TASK STATEMENT: Emit an exact copy of the lines running from the start of the records to the line containing "(** The same, decided. *)", both included.

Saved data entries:
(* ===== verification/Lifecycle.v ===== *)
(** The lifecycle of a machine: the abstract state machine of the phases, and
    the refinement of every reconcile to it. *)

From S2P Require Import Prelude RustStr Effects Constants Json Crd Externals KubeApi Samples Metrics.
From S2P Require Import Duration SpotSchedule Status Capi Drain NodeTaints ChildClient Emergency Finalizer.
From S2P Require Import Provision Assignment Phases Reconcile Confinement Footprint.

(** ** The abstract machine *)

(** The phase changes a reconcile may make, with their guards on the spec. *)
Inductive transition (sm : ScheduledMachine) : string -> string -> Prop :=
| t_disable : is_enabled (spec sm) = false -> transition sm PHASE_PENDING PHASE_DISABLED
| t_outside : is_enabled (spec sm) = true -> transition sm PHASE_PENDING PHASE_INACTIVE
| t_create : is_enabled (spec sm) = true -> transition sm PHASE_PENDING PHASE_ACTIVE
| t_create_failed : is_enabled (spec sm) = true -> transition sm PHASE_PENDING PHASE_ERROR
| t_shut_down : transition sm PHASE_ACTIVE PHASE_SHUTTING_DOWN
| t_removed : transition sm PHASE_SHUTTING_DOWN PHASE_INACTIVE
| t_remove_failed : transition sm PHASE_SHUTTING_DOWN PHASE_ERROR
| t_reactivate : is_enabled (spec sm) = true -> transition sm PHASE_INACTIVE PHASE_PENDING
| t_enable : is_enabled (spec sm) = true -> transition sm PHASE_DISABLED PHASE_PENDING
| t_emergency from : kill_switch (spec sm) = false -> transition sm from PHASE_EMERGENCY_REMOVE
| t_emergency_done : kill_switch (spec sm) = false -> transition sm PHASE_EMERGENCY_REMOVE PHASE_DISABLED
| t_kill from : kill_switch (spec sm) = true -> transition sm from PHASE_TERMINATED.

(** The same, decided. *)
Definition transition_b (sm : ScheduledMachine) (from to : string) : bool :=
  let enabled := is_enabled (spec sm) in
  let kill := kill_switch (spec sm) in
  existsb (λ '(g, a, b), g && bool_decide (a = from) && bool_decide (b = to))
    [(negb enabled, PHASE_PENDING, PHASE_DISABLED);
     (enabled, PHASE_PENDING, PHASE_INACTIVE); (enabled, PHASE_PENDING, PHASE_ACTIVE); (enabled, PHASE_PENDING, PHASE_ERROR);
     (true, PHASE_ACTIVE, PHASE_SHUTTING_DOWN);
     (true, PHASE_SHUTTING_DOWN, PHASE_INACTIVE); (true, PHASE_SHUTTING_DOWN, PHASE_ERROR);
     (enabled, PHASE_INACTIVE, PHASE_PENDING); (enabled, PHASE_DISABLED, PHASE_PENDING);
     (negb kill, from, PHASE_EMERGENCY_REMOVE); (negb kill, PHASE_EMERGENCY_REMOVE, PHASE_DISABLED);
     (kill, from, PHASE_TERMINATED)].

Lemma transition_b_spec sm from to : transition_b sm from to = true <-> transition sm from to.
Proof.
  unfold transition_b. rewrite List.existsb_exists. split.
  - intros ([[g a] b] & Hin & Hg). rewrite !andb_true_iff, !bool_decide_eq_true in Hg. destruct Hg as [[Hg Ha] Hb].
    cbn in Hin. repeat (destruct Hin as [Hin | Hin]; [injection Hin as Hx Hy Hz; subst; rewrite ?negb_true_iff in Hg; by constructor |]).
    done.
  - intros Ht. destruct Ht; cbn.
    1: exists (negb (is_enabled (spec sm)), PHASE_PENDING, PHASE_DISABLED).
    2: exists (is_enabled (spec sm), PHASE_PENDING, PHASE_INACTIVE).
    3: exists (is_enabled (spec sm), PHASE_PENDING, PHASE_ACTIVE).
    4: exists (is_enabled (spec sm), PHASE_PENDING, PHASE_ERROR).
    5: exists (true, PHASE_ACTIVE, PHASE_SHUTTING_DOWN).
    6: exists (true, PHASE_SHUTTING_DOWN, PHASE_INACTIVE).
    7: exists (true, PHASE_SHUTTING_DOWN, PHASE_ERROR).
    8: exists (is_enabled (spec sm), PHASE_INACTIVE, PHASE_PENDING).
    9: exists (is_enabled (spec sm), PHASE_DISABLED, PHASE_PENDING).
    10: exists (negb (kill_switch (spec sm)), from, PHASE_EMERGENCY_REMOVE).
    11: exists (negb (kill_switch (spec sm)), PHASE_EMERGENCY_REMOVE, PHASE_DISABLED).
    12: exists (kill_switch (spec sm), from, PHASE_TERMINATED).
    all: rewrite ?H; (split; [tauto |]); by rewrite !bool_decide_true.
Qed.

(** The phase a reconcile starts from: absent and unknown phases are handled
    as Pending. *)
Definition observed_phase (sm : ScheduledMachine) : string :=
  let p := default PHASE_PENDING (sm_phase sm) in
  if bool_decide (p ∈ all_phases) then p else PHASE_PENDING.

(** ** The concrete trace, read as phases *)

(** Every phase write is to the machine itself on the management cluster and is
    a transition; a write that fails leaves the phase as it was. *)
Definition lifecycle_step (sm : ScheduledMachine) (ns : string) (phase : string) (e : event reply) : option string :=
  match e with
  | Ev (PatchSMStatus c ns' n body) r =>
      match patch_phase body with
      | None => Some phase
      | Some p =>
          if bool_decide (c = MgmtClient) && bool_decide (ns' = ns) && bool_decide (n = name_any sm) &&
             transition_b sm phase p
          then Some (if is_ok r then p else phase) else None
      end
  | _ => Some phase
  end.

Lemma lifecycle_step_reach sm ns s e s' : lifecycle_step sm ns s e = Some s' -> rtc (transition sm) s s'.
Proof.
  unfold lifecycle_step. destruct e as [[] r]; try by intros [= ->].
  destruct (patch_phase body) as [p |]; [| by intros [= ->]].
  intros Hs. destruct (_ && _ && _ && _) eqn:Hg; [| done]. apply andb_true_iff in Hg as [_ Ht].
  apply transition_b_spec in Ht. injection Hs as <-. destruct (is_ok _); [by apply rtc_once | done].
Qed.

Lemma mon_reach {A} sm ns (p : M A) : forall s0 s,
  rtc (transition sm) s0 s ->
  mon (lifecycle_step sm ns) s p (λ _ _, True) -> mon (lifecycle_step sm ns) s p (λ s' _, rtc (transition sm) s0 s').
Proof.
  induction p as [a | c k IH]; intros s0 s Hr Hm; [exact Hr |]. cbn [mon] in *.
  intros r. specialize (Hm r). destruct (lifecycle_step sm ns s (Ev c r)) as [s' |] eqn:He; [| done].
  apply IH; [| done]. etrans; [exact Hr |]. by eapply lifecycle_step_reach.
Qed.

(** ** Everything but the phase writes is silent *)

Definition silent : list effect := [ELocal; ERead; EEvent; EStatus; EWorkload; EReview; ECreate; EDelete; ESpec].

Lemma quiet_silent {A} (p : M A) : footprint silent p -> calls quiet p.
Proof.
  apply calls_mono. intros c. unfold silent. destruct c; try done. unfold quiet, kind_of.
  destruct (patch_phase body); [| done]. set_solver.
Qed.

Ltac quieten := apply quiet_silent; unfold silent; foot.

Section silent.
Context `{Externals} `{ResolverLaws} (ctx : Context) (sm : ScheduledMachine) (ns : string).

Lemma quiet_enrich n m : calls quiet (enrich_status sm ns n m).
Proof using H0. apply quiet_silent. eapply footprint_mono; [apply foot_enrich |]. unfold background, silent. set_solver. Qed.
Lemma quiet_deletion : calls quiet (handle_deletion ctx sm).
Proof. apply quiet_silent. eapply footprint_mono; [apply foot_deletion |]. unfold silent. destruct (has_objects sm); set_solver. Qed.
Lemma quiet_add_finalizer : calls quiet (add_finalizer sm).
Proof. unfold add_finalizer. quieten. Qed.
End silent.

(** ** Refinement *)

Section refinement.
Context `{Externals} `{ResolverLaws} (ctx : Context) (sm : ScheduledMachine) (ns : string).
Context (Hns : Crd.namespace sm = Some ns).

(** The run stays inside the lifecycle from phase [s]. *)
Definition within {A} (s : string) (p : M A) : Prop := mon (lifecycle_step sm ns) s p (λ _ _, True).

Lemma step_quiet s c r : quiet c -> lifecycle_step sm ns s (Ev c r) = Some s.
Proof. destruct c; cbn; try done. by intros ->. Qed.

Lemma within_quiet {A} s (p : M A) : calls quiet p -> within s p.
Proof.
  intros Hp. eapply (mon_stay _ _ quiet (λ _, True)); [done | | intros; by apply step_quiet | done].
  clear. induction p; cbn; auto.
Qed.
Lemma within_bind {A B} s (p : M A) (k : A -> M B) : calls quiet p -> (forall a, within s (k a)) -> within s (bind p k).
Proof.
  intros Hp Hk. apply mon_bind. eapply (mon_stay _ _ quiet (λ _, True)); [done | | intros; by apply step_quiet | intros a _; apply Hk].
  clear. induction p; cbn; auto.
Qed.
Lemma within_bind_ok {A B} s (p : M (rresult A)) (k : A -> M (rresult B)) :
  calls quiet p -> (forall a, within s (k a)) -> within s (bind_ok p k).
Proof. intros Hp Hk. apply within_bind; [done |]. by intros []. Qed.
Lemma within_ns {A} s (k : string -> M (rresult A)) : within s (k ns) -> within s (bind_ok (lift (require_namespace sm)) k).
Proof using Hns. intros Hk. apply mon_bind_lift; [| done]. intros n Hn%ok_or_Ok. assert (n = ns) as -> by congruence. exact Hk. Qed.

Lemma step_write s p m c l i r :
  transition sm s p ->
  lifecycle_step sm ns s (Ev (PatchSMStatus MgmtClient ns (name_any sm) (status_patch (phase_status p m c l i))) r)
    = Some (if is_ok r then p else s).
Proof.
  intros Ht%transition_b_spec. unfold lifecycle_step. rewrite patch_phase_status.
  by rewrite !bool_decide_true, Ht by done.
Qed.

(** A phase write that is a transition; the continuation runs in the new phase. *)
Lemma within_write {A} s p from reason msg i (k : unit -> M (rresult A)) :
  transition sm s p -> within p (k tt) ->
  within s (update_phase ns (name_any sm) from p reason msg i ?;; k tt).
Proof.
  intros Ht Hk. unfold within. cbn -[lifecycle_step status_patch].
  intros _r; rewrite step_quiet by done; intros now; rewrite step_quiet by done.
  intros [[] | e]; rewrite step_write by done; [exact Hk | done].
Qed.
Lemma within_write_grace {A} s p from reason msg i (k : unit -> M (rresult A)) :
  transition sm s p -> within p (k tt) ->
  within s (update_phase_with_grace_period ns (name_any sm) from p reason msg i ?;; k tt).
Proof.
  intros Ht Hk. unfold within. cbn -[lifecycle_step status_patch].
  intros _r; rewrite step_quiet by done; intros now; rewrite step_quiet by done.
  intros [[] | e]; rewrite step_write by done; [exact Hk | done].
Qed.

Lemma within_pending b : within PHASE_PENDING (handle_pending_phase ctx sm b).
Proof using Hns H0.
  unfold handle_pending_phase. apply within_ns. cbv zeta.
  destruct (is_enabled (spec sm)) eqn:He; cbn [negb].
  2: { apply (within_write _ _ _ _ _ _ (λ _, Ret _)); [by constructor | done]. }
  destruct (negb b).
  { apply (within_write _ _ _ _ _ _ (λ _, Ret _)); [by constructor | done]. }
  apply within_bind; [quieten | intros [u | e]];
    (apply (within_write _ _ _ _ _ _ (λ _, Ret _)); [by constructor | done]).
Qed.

EXPECTED ANSWER:
(* ===== verification/Lifecycle.v ===== *)
(** The lifecycle of a machine: the abstract state machine of the phases, and
    the refinement of every reconcile to it. *)

From S2P Require Import Prelude RustStr Effects Constants Json Crd Externals KubeApi Samples Metrics.
From S2P Require Import Duration SpotSchedule Status Capi Drain NodeTaints ChildClient Emergency Finalizer.
From S2P Require Import Provision Assignment Phases Reconcile Confinement Footprint.

(** ** The abstract machine *)

(** The phase changes a reconcile may make, with their guards on the spec. *)
Inductive transition (sm : ScheduledMachine) : string -> string -> Prop :=
| t_disable : is_enabled (spec sm) = false -> transition sm PHASE_PENDING PHASE_DISABLED
| t_outside : is_enabled (spec sm) = true -> transition sm PHASE_PENDING PHASE_INACTIVE
| t_create : is_enabled (spec sm) = true -> transition sm PHASE_PENDING PHASE_ACTIVE
| t_create_failed : is_enabled (spec sm) = true -> transition sm PHASE_PENDING PHASE_ERROR
| t_shut_down : transition sm PHASE_ACTIVE PHASE_SHUTTING_DOWN
| t_removed : transition sm PHASE_SHUTTING_DOWN PHASE_INACTIVE
| t_remove_failed : transition sm PHASE_SHUTTING_DOWN PHASE_ERROR
| t_reactivate : is_enabled (spec sm) = true -> transition sm PHASE_INACTIVE PHASE_PENDING
| t_enable : is_enabled (spec sm) = true -> transition sm PHASE_DISABLED PHASE_PENDING
| t_emergency from : kill_switch (spec sm) = false -> transition sm from PHASE_EMERGENCY_REMOVE
| t_emergency_done : kill_switch (spec sm) = false -> transition sm PHASE_EMERGENCY_REMOVE PHASE_DISABLED
| t_kill from : kill_switch (spec sm) = true -> transition sm from PHASE_TERMINATED.

(** The same, decided. *)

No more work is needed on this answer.